What is required: Begin at the top of the records and copy each line exactly. The line containing "The numerical collaborators" is the last one to include.

Saved data entries:
== Segment start ==
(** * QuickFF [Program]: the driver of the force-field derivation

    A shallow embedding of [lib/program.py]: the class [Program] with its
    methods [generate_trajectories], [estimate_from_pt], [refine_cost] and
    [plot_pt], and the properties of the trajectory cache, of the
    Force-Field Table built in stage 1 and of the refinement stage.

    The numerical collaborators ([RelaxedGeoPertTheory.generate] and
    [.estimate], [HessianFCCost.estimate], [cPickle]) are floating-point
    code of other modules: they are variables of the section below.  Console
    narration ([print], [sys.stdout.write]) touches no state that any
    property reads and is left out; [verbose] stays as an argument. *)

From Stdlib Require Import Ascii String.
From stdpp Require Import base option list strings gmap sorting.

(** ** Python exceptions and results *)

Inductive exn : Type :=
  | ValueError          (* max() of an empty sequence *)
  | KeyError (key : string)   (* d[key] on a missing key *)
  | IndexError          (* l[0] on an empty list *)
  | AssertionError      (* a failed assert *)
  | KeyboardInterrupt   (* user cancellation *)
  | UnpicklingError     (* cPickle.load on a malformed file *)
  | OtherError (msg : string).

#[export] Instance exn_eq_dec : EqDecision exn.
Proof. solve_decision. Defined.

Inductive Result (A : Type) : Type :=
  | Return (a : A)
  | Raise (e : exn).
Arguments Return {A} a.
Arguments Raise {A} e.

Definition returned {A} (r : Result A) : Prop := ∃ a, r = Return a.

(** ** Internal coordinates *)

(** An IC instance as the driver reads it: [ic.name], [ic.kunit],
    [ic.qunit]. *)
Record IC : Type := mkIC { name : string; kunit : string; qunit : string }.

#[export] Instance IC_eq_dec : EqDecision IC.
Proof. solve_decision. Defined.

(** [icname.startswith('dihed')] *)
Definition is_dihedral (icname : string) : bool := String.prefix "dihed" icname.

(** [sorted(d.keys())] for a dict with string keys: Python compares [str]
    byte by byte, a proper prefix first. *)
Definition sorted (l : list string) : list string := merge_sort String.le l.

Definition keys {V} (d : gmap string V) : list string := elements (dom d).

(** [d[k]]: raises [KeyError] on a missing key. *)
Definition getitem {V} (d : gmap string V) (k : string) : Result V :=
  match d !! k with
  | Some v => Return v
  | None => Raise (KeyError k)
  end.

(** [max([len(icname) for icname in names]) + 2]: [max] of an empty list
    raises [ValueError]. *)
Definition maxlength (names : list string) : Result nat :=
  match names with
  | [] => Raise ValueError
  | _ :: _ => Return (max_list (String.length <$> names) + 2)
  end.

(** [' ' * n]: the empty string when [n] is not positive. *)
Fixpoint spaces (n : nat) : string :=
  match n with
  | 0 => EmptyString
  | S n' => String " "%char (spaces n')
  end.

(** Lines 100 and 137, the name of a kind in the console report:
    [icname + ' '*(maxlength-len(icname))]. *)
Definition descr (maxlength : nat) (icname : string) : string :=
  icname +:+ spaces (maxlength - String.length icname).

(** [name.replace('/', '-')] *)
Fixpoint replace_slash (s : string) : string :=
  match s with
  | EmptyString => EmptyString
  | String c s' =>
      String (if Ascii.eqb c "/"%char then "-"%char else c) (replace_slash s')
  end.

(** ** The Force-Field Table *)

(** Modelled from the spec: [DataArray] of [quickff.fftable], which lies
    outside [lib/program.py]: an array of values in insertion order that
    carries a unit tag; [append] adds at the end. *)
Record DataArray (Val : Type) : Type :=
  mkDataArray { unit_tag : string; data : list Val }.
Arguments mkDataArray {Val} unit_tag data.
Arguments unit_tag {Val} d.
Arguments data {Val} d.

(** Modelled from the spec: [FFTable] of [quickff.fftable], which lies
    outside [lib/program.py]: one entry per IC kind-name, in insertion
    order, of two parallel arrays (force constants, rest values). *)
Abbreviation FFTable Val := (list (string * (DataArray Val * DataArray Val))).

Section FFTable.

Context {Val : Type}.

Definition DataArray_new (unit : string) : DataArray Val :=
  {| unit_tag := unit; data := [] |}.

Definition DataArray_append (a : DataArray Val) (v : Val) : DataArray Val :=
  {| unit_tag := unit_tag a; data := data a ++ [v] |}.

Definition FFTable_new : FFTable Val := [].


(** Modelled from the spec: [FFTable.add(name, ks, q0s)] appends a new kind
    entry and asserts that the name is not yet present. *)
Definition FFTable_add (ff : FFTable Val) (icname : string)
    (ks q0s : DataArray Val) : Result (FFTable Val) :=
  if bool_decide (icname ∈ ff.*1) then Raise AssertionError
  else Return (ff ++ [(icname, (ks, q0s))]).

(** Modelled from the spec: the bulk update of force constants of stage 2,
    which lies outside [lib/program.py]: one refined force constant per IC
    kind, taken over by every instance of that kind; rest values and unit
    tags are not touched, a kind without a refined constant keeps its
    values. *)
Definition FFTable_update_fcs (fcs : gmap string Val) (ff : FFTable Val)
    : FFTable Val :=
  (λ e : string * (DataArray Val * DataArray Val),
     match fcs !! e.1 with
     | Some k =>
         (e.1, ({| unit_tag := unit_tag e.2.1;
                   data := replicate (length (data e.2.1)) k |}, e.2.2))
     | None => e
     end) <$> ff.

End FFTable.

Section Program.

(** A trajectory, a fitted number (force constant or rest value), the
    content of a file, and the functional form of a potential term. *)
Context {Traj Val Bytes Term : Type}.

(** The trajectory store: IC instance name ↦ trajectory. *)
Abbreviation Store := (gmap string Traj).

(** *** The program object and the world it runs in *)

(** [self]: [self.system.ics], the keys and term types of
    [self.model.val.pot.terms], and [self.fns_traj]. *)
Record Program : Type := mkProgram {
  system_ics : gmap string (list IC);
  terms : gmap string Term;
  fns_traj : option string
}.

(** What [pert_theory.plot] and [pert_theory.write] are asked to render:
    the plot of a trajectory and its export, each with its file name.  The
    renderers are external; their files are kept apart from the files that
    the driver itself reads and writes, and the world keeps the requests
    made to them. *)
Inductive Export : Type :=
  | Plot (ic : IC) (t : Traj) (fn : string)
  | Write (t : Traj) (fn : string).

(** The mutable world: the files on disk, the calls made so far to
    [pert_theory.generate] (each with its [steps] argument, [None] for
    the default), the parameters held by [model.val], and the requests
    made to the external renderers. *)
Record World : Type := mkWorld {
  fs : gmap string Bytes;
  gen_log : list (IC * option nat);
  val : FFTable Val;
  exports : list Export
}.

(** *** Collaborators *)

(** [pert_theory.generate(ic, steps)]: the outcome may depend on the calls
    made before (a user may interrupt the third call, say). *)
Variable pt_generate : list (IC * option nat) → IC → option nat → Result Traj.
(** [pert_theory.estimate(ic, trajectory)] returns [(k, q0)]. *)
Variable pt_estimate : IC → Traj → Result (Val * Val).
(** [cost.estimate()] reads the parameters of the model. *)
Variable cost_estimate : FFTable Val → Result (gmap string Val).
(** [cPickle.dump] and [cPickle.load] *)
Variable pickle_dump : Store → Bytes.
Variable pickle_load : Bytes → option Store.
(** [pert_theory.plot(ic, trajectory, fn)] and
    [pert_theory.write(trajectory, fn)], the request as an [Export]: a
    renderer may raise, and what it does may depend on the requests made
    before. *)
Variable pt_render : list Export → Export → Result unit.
== Segment end ==
Completed task:
(** * QuickFF [Program]: the driver of the force-field derivation

    A shallow embedding of [lib/program.py]: the class [Program] with its
    methods [generate_trajectories], [estimate_from_pt], [refine_cost] and
    [plot_pt], and the properties of the trajectory cache, of the
    Force-Field Table built in stage 1 and of the refinement stage.

    The numerical collaborators ([RelaxedGeoPertTheory.generate] and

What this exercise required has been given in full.